Slowly, slowly, I learned. For months, we lived peacefully in that lonely cottage, with its stone walls and low thatched roof. Once a week, he would take a boat to what he called Mainland, for we were on an island—one of the Orkneys, I found out later. Despite its name, Mainland was one of the other islands, the largest of them. We were on one of the smaller islands. Once a week, he would come back with food—flour, sugar, whatever we could not grow in our stone-walled garden or procure from the few poor cottagers who lived on that island with us. No one bothered us, and I was not seen except by sheep, and once a shepherd boy from a distance.

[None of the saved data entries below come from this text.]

(* ===== verification/LinuxEntry.v ===== *)
(** * The Linux driver's entry points

    Models [bareflank/bfdriver/src/platform/linux/entry.c]: the ioctl handlers
    of the misc device, which keep the module buffers ([pmodules]) the common
    code points to, and the module's init, exit and reboot hooks. *)
From S2P Require Import Prelude Elf Driver.

Definition BF_IOCTL_SUCCESS : Z := 0.
Definition BF_IOCTL_FAILURE : Z := -1.
Definition EPERM : Z := 1.
Definition EINVAL : Z := 22.
Definition NOTIFY_DONE : Z := 0.

(** [_IOC] of the kernel: direction, size of the argument, type and number. *)
Definition BAREFLANK_MAJOR : Z := 150.
Definition _IOC (dir nr size : Z) : Z :=
  Z.lor (Z.lor (Z.shiftl dir 30) (Z.shiftl BAREFLANK_MAJOR 8)) (Z.lor nr (Z.shiftl size 16)).
Definition _IO (nr : Z) := _IOC 0 nr 0.
Definition _IOW (nr size : Z) := _IOC 1 nr size.
Definition _IOR (nr size : Z) := _IOC 2 nr size.

Definition IOCTL_ADD_MODULE_LENGTH : Z := _IOW 0x801 8.
Definition IOCTL_ADD_MODULE : Z := _IOW 0x802 8.
Definition IOCTL_LOAD_VMM : Z := _IO 0x803.
Definition IOCTL_UNLOAD_VMM : Z := _IO 0x804.
Definition IOCTL_START_VMM : Z := _IO 0x805.
Definition IOCTL_STOP_VMM : Z := _IO 0x806.
Definition IOCTL_DUMP_VMM : Z := _IOR 0x807 8.
Definition IOCTL_VMM_STATUS : Z := _IOR 0x808 8.
Definition IOCTL_SET_VCPUID : Z := _IOW 0x80A 8.

(** What the kernel provides to the entry points.  [copy_from_user] answers
    with the number of bytes it could not copy and the bytes the destination
    holds afterwards; [copy_to_user] with the number not copied.  [drr_addr] is
    the local pointer the hypervisor is asked to set, [drr_contents] the debug
    ring it then points to. *)
Class UserSpace (P : Type) := {
  copy_from_user : P -> Z -> Z -> Z * list Z;
  copy_to_user : Z -> list Z -> P -> Z * P;
  misc_register : P -> Z * P;
  drr_addr : Z;
  drr_contents : P -> list Z;
}.

Record pmodule_t := PModule { pdata : Z; psz : Z }.

Record lin (P : Type) := Lin {
  l_drv : drv P;
  g_vcpuid : Z;
  g_module_length : Z;
  pmodules : list pmodule_t;   (** the first [g_num_pmodules] entries *)
}.
Arguments Lin {P}.
Arguments l_drv {P}.
Arguments g_vcpuid {P}.
Arguments g_module_length {P}.
Arguments pmodules {P}.

Section Entry.
Context {P : Type} `{Kernel P} `{UserSpace P}.
Local Open Scope vmm_scope.
Implicit Types s : lin P.

Definition g_num_pmodules s : Z := Z.of_nat (length (pmodules s)).
Definition set_drv s d : lin P := Lin d (g_vcpuid s) (g_module_length s) (pmodules s).
Definition set_vcpuid s v : lin P := Lin (l_drv s) v (g_module_length s) (pmodules s).
Definition set_module_length s v : lin P := Lin (l_drv s) (g_vcpuid s) v (pmodules s).
Definition set_pmodules s v : lin P := Lin (l_drv s) (g_vcpuid s) (g_module_length s) v.
Definition plat_of s : P := plat (e_env (l_drv s)).

(** A call of the common code. *)
Definition com {B} (m : M (drv P) B) : M (lin P) B := fun s =>
  match m (l_drv s) with
  | Ok b d => Ok b (set_drv s d)
  | Err x d => Err x (set_drv s d)
  end.

Definition copy_out (dst : Z) (l : list Z) : M (lin P) Z := fun s =>
  let '(r, p) := copy_to_user dst l (plat_of s) in
  Ok r (set_drv s (set_env (l_drv s) (set_plat (e_env (l_drv s)) p))).

(** [failed:] of [ioctl_add_module] *)
Definition add_module_failed (buf : Z) : M (lin P) Z :=
  s <- get ;;
  com (elf (platform_free buf (g_module_length s))) ;;; ret BF_IOCTL_FAILURE.

Definition ioctl_add_module (file : Z) : M (lin P) Z :=
  s <- get ;;
  if MAX_NUM_MODULES <=? g_num_pmodules s then ret BF_IOCTL_FAILURE else
  buf <- com (elf (platform_alloc (g_module_length s))) ;;
  if buf =? 0 then ret BF_IOCTL_FAILURE else
  s <- get ;;
  let '(r, l) := copy_from_user (plat_of s) file (g_module_length s) in
  com (elf (wr buf l)) ;;;
  if negb (r =? 0) then add_module_failed buf else
  r <- com (common_add_module buf (g_module_length s)) ;;
  if negb (r =? BF_SUCCESS) then add_module_failed buf else
  modify (fun s => set_pmodules s (pmodules s ++ [PModule buf (g_module_length s)])) ;;;
  ret BF_IOCTL_SUCCESS.

Definition ioctl_add_module_length (len : Z) : M (lin P) Z :=
  if len =? 0 then ret BF_IOCTL_FAILURE else
  s <- get ;;
  let '(r, l) := copy_from_user (plat_of s) len 8 in
  modify (fun s => set_module_length s (le_value l)) ;;;
  ret (if negb (r =? 0) then BF_IOCTL_FAILURE else BF_IOCTL_SUCCESS).

Definition free_pmodules : M (lin P) unit :=
  s <- get ;;
  for_each (pmodules s) (fun m => com (elf (platform_free (pdata m) (psz m)))) ;;;
  modify (fun s => set_pmodules s []).

Definition ioctl_unload_vmm : M (lin P) Z :=
  r <- com common_unload_vmm ;;
  free_pmodules ;;;
  ret (if negb (r =? BF_SUCCESS) then BF_IOCTL_FAILURE else BF_IOCTL_SUCCESS).

Definition ioctl_load_vmm : M (lin P) Z :=
  r <- com common_load_vmm ;;
  if negb (r =? BF_SUCCESS) then ioctl_unload_vmm ;;; ret BF_IOCTL_FAILURE
  else ret BF_IOCTL_SUCCESS.

Definition ioctl_stop_vmm : M (lin P) Z :=
  r <- com common_stop_vmm ;;
  ret (if negb (r =? BF_SUCCESS) then BF_IOCTL_FAILURE else BF_IOCTL_SUCCESS).

Definition ioctl_start_vmm : M (lin P) Z :=
  r <- com common_start_vmm ;;
  if negb (r =? BF_SUCCESS) then ioctl_stop_vmm ;;; ret BF_IOCTL_FAILURE
  else ret BF_IOCTL_SUCCESS.

Definition ioctl_dump_vmm (user_drr : Z) : M (lin P) Z :=
  s <- get ;;
  r <- com (common_dump_vmm drr_addr (g_vcpuid s)) ;;
  if negb (r =? BF_SUCCESS) then ret BF_IOCTL_FAILURE else
  s <- get ;;
  r <- copy_out user_drr (drr_contents (plat_of s)) ;;
  ret (if negb (r =? 0) then BF_IOCTL_FAILURE else BF_IOCTL_SUCCESS).

Definition ioctl_vmm_status (status : Z) : M (lin P) Z :=
  s <- get ;;
  if status =? 0 then ret BF_IOCTL_FAILURE else
  r <- copy_out status (le_bytes 8 (common_vmm_status (l_drv s))) ;;
  ret (if negb (r =? 0) then BF_IOCTL_FAILURE else BF_IOCTL_SUCCESS).

Definition ioctl_set_vcpuid (vcpuid : Z) : M (lin P) Z :=
  if vcpuid =? 0 then ret BF_IOCTL_FAILURE else
  s <- get ;;
  let '(r, l) := copy_from_user (plat_of s) vcpuid 8 in
  modify (fun s => set_vcpuid s (le_value l)) ;;;
  ret (if negb (r =? 0) then BF_IOCTL_FAILURE else BF_IOCTL_SUCCESS).

Definition dev_unlocked_ioctl (cmd arg : Z) : M (lin P) Z :=
  if cmd =? IOCTL_ADD_MODULE then ioctl_add_module arg else
  if cmd =? IOCTL_ADD_MODULE_LENGTH then ioctl_add_module_length arg else
  if cmd =? IOCTL_LOAD_VMM then ioctl_load_vmm else
  if cmd =? IOCTL_UNLOAD_VMM then ioctl_unload_vmm else
  if cmd =? IOCTL_START_VMM then ioctl_start_vmm else
  if cmd =? IOCTL_STOP_VMM then ioctl_stop_vmm else
  if cmd =? IOCTL_DUMP_VMM then ioctl_dump_vmm arg else
  if cmd =? IOCTL_VMM_STATUS then ioctl_vmm_status arg else
  if cmd =? IOCTL_SET_VCPUID then ioctl_set_vcpuid arg else
  ret (- EINVAL).

Definition dev_reboot : M (lin P) Z := com common_fini ;;; ret NOTIFY_DONE.

Definition dev_init : M (lin P) Z := fun s =>
  let '(r, p) := misc_register (plat_of s) in
  let s := set_drv s (set_env (l_drv s) (set_plat (e_env (l_drv s)) p)) in
  (if negb (r =? 0) then ret (- EPERM) else
   r <- com common_init ;;
   ret (if negb (r =? 0) then - EPERM else 0)) s.

Definition dev_exit : M (lin P) unit := com common_fini ;;; ret tt.
End Entry.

Our days were simple: a breakfast of porridge, then a walk across the hills or down to the rocky beach, and perhaps a game of ball to increase my coordination. Then study. He taught me so much! I suppose out of sheer boredom as much as a desire to educate me. As Justine Moritz, I had been merely a servant, who could read fairy tales and add numbers as long as she was using the fingers of both hands. As Justine Frankenstein, I read Aristotle and discussed the sorrows of young Werther. My father had brought two trunks, one filled with me, the other filled with books. I soon exhausted them and started reading my favorites a second time.